(** X6. At one instant the token is fetched once: when a call of
    [ensureValidToken] has returned a token, a second call, the clock
    not having moved, returns the same token and sends nothing. *)
Theorem ensureValidToken_idempotent_at_an_instant :
  forall (w : env) (now : Z) (s s1 : state) (v : value),
    (forall n, clock w n = now) ->
    ensureValidToken w s = (Ok v, s1) ->
    ensureValidToken w s1 = (Ok v, tick 2 s1).
Proof.
  intros w now s s1 v Frozen E.
  pose proof (ensureValidToken_outcome w s) as O. rewrite E in O.
  destruct O as (_ & _ & tk & T & A & Fresh).
  assert (Far : now < expiresAt tk - 60 * 60 * 1000).
  { destruct Fresh as [(_ & _ & Lt) | [n X]].
    - now rewrite Frozen in Lt.
    - rewrite X, Frozen. unfold TOKEN_REFRESH_INTERVAL. lia. }
  pose proof (ensureValidToken_decision w s1) as D.
  rewrite T, !Frozen in D.
  destruct (Z.leb_spec (expiresAt tk) now) as [Le|_]; [lia|].
  destruct (Z.leb_spec (expiresAt tk - 60 * 60 * 1000) now) as [Le|_]; [lia|].
  now rewrite D, A.
Qed.

(** A first call that logs in, and the call that follows it. *)
Lemma ensureValidToken_idempotent_at_an_instant_witness :
  let w := frozen 5000 (Responded (Obj [("access_token", Str "access-2");
                                        ("refresh_token", Str "refresh-2")])) in
  fst (ensureValidToken w (holding None)) = Ok (Str "access-2")
  /\ ensureValidToken w (snd (ensureValidToken w (holding None)))
     = (Ok (Str "access-2"), tick 2 (snd (ensureValidToken w (holding None)))).
Proof.
  intros w.
  assert (E : fst (ensureValidToken w (holding None)) = Ok (Str "access-2"))
    by reflexivity.
  split; [exact E|].
  apply (ensureValidToken_idempotent_at_an_instant w 5000 (holding None)).
  - reflexivity.
  - rewrite <- E. now destruct (ensureValidToken w (holding None)).
Defined.

(** ** The device and lock calls *)

Lemma success_code_iff (c : value) :
  success_code c = true <-> c = Str "1" \/ c = Num 1.
Proof.
  unfold success_code. split.
  - destruct c; simpl; try discriminate.
    + intros H. apply Z.eqb_eq in H. right. now subst.
    + rewrite orb_false_r. intros H. apply String.eqb_eq in H. left.
      now subst.
  - intros [-> | ->]; reflexivity.
Qed.


(** X8. A standard call succeeds exactly when the [code] of the
    response is the string "1" or the number 1.  With any other code,
    a response that arrived with HTTP success is a failure carrying the
    [msg] of the response as it is, or, when the [msg] cannot be
    converted to a string, the TypeError of the conversion; a response
    whose body is [null] is a TypeError. *)
Theorem standard_call_envelope :
  forall (w : env) (s s1 : state) (token body : value)
         (mac model pid pvalue instance provider action : string)
         (params : value),
    ensureValidToken w s = (Ok token, s1) ->
    server w (List.length (sent s1)) = Responded body ->
    let set := fst (setDeviceProperty w mac model pid pvalue s) in
    let run := fst (runDeviceAction w instance provider action params s) in
    let code := get_opt body "code" in
    let msg := get_opt body "msg" in
    (is_nullish body = false ->
     (set = Ok tt <-> code = Str "1" \/ code = Num 1)
     /\ (run = Ok tt <-> code = Str "1" \/ code = Num 1)
     /\ (success_code code = false ->
         set = Throw (if printable msg
                      then Error ("Failed to set property: " ++ to_string msg)
                      else unprintable)
         /\ run = Throw (if printable msg
                         then Error ("Failed to run action: "
                                     ++ to_string msg)
                         else unprintable)))
    /\ (is_nullish body = true ->
        (exists m, set = Throw (TypeError m))
        /\ (exists m, run = Throw (TypeError m))).
Proof.
  intros w s s1 token body mac model pid pvalue instance provider action
         params E R set run code msg.
  assert (HSet : exists rq,
            setDeviceProperty w mac model pid pvalue s
            = check_code "Failed to set property" body rq).
  { unfold setDeviceProperty. rewrite (bind_ok _ _ _ _ _ E).
    unfold createBasePayload. rewrite bind_bind, bind_Date_now, bind_ret.
    unfold axios_post. rewrite bind_axios. cbn [tick sent]. rewrite R.
    eexists. reflexivity. }
  assert (HRun : exists rq,
            runDeviceAction w instance provider action params s
            = check_code "Failed to run action" body rq).
  { unfold runDeviceAction. rewrite (bind_ok _ _ _ _ _ E).
    unfold createBasePayload. rewrite bind_bind, bind_Date_now, bind_ret.
    unfold axios_post. rewrite bind_axios. cbn [tick sent]. rewrite R.
    eexists. reflexivity. }
  destruct HSet as [rq1 HSet]. destruct HRun as [rq2 HRun].
  unfold set, run. rewrite HSet, HRun. split.
  - intros D. rewrite !(check_code_outcome _ body _ D). fold code msg.
    rewrite <- (success_code_iff code).
    destruct (success_code code); cbn [fst].
    + repeat split; try reflexivity; discriminate.
    + destruct (printable msg);
        repeat split; try reflexivity; discriminate.
  - intros N.
    destruct (check_code_nullish "Failed to set property" body rq1 N)
      as [m1 ->].
    destruct (check_code_nullish "Failed to run action" body rq2 N)
      as [m2 ->].
    split; eexists; reflexivity.
Qed.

◆ PROMPT:
An exact copy of the lines above between the line holding "destruct Fresh as" and the line holding "(** A first", inclusive, is the whole answer.

◆ SOLVED EXERCISE:
  { destruct Fresh as [(_ & _ & Lt) | [n X]].
    - now rewrite Frozen in Lt.
    - rewrite X, Frozen. unfold TOKEN_REFRESH_INTERVAL. lia. }
  pose proof (ensureValidToken_decision w s1) as D.
  rewrite T, !Frozen in D.
  destruct (Z.leb_spec (expiresAt tk) now) as [Le|_]; [lia|].
  destruct (Z.leb_spec (expiresAt tk - 60 * 60 * 1000) now) as [Le|_]; [lia|].
  now rewrite D, A.
Qed.

(** A first call that logs in, and the call that follows it. *)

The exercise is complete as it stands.